Secondary progressive multiple sclerosis, or SPMS, is a form of multiple sclerosis marked by gradual disability worsening over time, and that worsening may occur with relapses and new MRI activity, or without either one. For patients living with multiple sclerosis, treatment conversations can shift over time. What begins as a discussion about relapses and MRI activity may gradually become a discussion about function, progression, and what the next phase of care should look like.
For our patients and referring clinicians at Clinique Neuro-Outaouais, the current discussions around SPMS has three parts: treatment approved for active disease, investigational therapy aimed at progression, and research focused on neuroprotection and repair.
What is secondary progressive MS?
SPMS often develops after an earlier relapsing-remitting phase of multiple sclerosis. The transition is not usually defined at a single visit. Instead, it becomes clearer over time as a pattern of gradual neurological worsening emerges. A 2023 review in Neurology: Neuroimmunology & Neuroinflammation describes SPMS as a disability progression that occurs independently of relapses, with the diagnosis typically recognized after sustained decline becomes evident. The same review notes that most worsening in SPMS reflects progression independent of relapse activity, although relapses can still contribute to disability in some patients. This distinction remains important because disease activity continues to influence how treatments are discussed and selected. (Ziemssen et al., 2023).

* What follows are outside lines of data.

(** Modelled from the spec: the engine behind the Temporal client, which is
    an external service.  It keeps the schedules by id, records every request
    it is sent, and may be unreachable. *)
Record Temporal `{Runtime} := {
  schedules : gmap string Schedule;
  requests : list Request;
  available : bool;
}.

Definition sent `{Runtime} (rq : Request) (t : Temporal) : Temporal :=
  {| schedules := schedules t;
     requests := requests t ++ [rq];
     available := available t |}.

Definition with_schedules `{Runtime} (f : gmap string Schedule → gmap string Schedule)
    (t : Temporal) : Temporal :=
  {| schedules := f (schedules t);
     requests := requests t;
     available := available t |}.

Definition set_paused `{Runtime} (b : bool) (note : string) (s : Schedule) : Schedule :=
  {| schedule_action := schedule_action s;
     schedule_spec := schedule_spec s;
     schedule_state := {| state_note := note; state_paused := b |} |}.

(** Modelled from the spec: [CreateSchedule], which fails with
    [ScheduleAlreadyExists] on a conflicting id. *)
Definition engine_create_schedule `{Runtime} (id : string) (schedule : Schedule)
    (search_attributes : gmap string (list PyVal)) (t : Temporal)
    : result unit * Temporal :=
  let t := sent (CreateSchedule id schedule search_attributes) t in
  if negb (available t) then (Raise (RPCError UNAVAILABLE), t)
  else match schedules t !! id with
       | Some _ => (Raise (RPCError ALREADY_EXISTS), t)
       | None => (Ok (), with_schedules (insert id schedule) t)
       end.

(** Modelled from the spec: [PauseSchedule] and [UnpauseSchedule], which fail
    with [ScheduleNotFound] on an unknown id. *)
Definition engine_set_paused `{Runtime} (b : bool) (rq : Request) (id : string)
    (note : string) (t : Temporal) : result unit * Temporal :=
  let t := sent rq t in
  if negb (available t) then (Raise (RPCError UNAVAILABLE), t)
  else match schedules t !! id with
       | None => (Raise (RPCError NOT_FOUND), t)
       | Some s => (Ok (), with_schedules (insert id (set_paused b note s)) t)
       end.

Why treatment in SPMS is more complicated than in relapsing remitting MS
SPMS cannot be understood through relapse control alone. Disability progression is central. A 2025 review inFrontiers in Immunology describes progressive MS as involving compartmentalized neuroinflammation within the central nervous system, axonal degeneration, microglial activation, oxidative stress, mitochondrial dysfunction, iron toxicity, and deficient remyelination. Disability accumulation can result from relapse-associated worsening or progression independent of relapse activity, and that PIRA is the main driver of disability accumulation as the disease advances. This is why the therapeutic discussion in SPMS extends past standard anti-inflammatory strategies (Lublin et al., 2025).
What approved treatment options exist today?

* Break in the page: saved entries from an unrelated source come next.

(** * coinHunter: the paper-trading core

    A shallow embedding of the Solana pool sniper's core modules:
    - [tradingLogic.js]  (the position ledger and its pricing helpers),
    - [exitStrategy.js]  (the per-position exit rules),
    - [tokenAnalyzer.js] (the pool qualifier).

    JavaScript numbers are modelled as exact rationals [Q]: every
    arithmetic expression of the source is kept term for term, but it is
    evaluated without IEEE-754 rounding and without NaN or infinities.
    Where the source divides by a variable, the division is guarded here
    the way the source guards it (the pricing helpers) or carries the
    JavaScript result of a zero divisor explicitly (the profit ratio of the
    exit rules).  Time stamps are integer milliseconds ([Z]).

    [config.js] is not part of the modelled sources: its constants are the
    fields of a [Config] record that every function takes as a parameter.
    The external collaborators (price feed, mint lookup, pool reserves,
    [Math.random], [Date.now]) are inputs of the functions that consult
    them. *)

From Stdlib Require Import QArith Qminmax Lqa Lia ZArith List String Bool.
Import ListNotations.

Local Open Scope Q_scope.

(** ** Configuration ([config.js], taken as a parameter) *)

Record Config := mkConfig {
  VIRTUAL_BUDGET_SOL : Q;
  TRADE_SIZE_SOL : Q;
  MAX_CONCURRENT_POSITIONS : nat;
  RAYDIUM_FEE_PERCENT : Q;
  PROFIT_TARGET_PERCENT : Q;
  TRADE_TIME_LIMIT_MINUTES : Q;
  TRAILING_STOP_PERCENT : Q;
  MIN_LIQUIDITY_SOL : Q;
  MAX_POOL_AGE_MINUTES : Q
}.

(** The defaults the product requirements give: 5 SOL budget, 0.5 SOL per
    trade, 10 positions, 0.25% fee, 15% target, 60 minutes, 5% trail,
    10 SOL minimum liquidity, 5 minutes maximum pool age. *)
Definition default_config : Config :=
  mkConfig 5 (1 # 2) 10 (25 # 10000) (15 # 100) 60 (5 # 100) 10 5.

(** ** Comparisons of the source, as booleans *)

(** [a < b] *)
Definition Qltb (a b : Q) : bool := negb (Qle_bool b a).

(** [a > b] *)
Definition Qgtb (a b : Q) : bool := Qltb b a.

(** [a >= b] *)
Definition Qgeb (a b : Q) : bool := Qle_bool b a.

(** ** Pricing helpers ([tradingLogic.js]) *)

Definition calculateTokensForSol
    (solAmount currentPriceInSol feePercent slippagePercent : Q) : Q :=
  if Qle_bool currentPriceInSol 0 then 0
  else
    let solAfterFee := solAmount * (1 - feePercent) in
    let tokensBeforeSlippage := solAfterFee / currentPriceInSol in
    let tokensAfterSlippage := tokensBeforeSlippage * (1 - slippagePercent) in
    tokensAfterSlippage.

Definition calculateSolForTokens
    (tokenAmount currentPriceInSol feePercent slippagePercent : Q) : Q :=
  if Qle_bool currentPriceInSol 0 then 0
  else
    let tokensToSell := tokenAmount in
    let solBeforeFeeAndSlippage := tokensToSell * currentPriceInSol in
    let solAfterFee := solBeforeFeeAndSlippage * (1 - feePercent) in
    let solAfterSlippage := solAfterFee * (1 - slippagePercent) in
    solAfterSlippage.

(** ** The ledger ([tradingLogic.js]) *)

Record Position := mkPosition {
  tokenMintAddress : string;
  poolId : string;
  buyPrice : Q;
  buyTimestamp : Z;
  tokenAmount : Q;
  peakPrice : Q;
  tradeSizeSol : Q
}.

(** The record [simulateSell] hands to [logCompletedTrade]: the position's
    fields ([...position]) and the five fields of the sale. *)
Record CompletedTrade := mkCompletedTrade {
  soldFields : Position;
  sellPrice : Q;
  solProceeds : Q;
  exitReason : string;
  sellTimestamp : Z;
  profitOrLoss : Q
}.

(** The module's two variables, [virtualBudget] and [activePositions],
    together with the two files it writes: the active-trades file (the array
    last given to [saveActiveTrades], whose write is taken to succeed) and
    the completed-trades log. *)
Record Ledger := mkLedger {
  virtualBudget : Q;
  activePositions : list Position;
  activeTradesFile : list Position;
  completedTrades : list CompletedTrade
}.

(** The state when the module is loaded:
    [let virtualBudget = VIRTUAL_BUDGET_SOL; let activePositions = [];]
    next to whatever an earlier run left in the active-trades file. *)
Definition module_load (cfg : Config) (file : list Position) : Ledger :=
  mkLedger (VIRTUAL_BUDGET_SOL cfg) [] file [].

(** [p => p.tokenMintAddress === tokenMint] *)
Definition mint_is (tokenMint : string) (p : Position) : bool :=
  String.eqb (tokenMintAddress p) tokenMint.

Definition loadActiveTrades (s : Ledger) : list Position :=
  activeTradesFile s.

Definition initializeTrading (s : Ledger) : Ledger :=
  let loadedTrades := loadActiveTrades s in
  let s1 :=
    if (0 <? List.length loadedTrades)%nat
    then mkLedger (virtualBudget s) loadedTrades
                  (activeTradesFile s) (completedTrades s)
    else s in
  if Qltb (virtualBudget s1) 0
  then mkLedger 0 (activePositions s1)
                (activeTradesFile s1) (completedTrades s1)
  else s1.

Definition canBuy (cfg : Config) (s : Ledger) (tokenMint : string) : bool :=
  if Qltb (virtualBudget s) (TRADE_SIZE_SOL cfg) then false
  else if (MAX_CONCURRENT_POSITIONS cfg <=? List.length (activePositions s))%nat
  then false
  else if existsb (mint_is tokenMint) (activePositions s) then false
  else true.

(** [Math.random() * (0.05 - 0.01) + 0.01], for the draw [rnd]. *)
Definition buySlippage (rnd : Q) : Q :=
  rnd * ((5 # 100) - (1 # 100)) + (1 # 100).

(** [Math.random() * (0.03 - 0.01) + 0.01], for the draw [rnd]. *)
Definition sellSlippage (rnd : Q) : Q :=
  rnd * ((3 # 100) - (1 # 100)) + (1 # 100).

(** [simulateBuy]: [rnd] is the value [Math.random()] returns and [now] the
    value of [Date.now()].  The result pairs the new state with the returned
    position ([None] for [null]). *)
Definition simulateBuy (cfg : Config) (s : Ledger)
    (tokenMint pool : string) (currentPriceInSol rnd : Q) (now : Z)
    : Ledger * option Position :=
  if negb (canBuy cfg s tokenMint) then (s, None)
  else
    let simulatedSlippagePercent := buySlippage rnd in
    let calculatedTokenAmount :=
      calculateTokensForSol (TRADE_SIZE_SOL cfg) currentPriceInSol
                            (RAYDIUM_FEE_PERCENT cfg)
                            simulatedSlippagePercent in
    if Qeq_bool calculatedTokenAmount 0 || Qle_bool calculatedTokenAmount 0
    then (s, None)
    else
      let newPosition :=
        mkPosition tokenMint pool currentPriceInSol now
                   calculatedTokenAmount currentPriceInSol
                   (TRADE_SIZE_SOL cfg) in
      let positions := activePositions s ++ [newPosition] in
      (mkLedger (virtualBudget s - TRADE_SIZE_SOL cfg) positions
                positions (completedTrades s),
       Some newPosition).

In Canada, treatment options for secondary progressive multiple sclerosis still depend on disease activity. Siponimod is approved for patients with active SPMS, defined by the presence of relapses or imaging features that indicate inflammatory activity. The goal of treatment is to delay progression of physical disability. This distinction remains important in practice. The approval applies to active SPMS, not to all forms of secondary progressive disease (Novartis Pharmaceuticals Canada Inc., 2023).
What counts as a “new therapy” in SPMS right now?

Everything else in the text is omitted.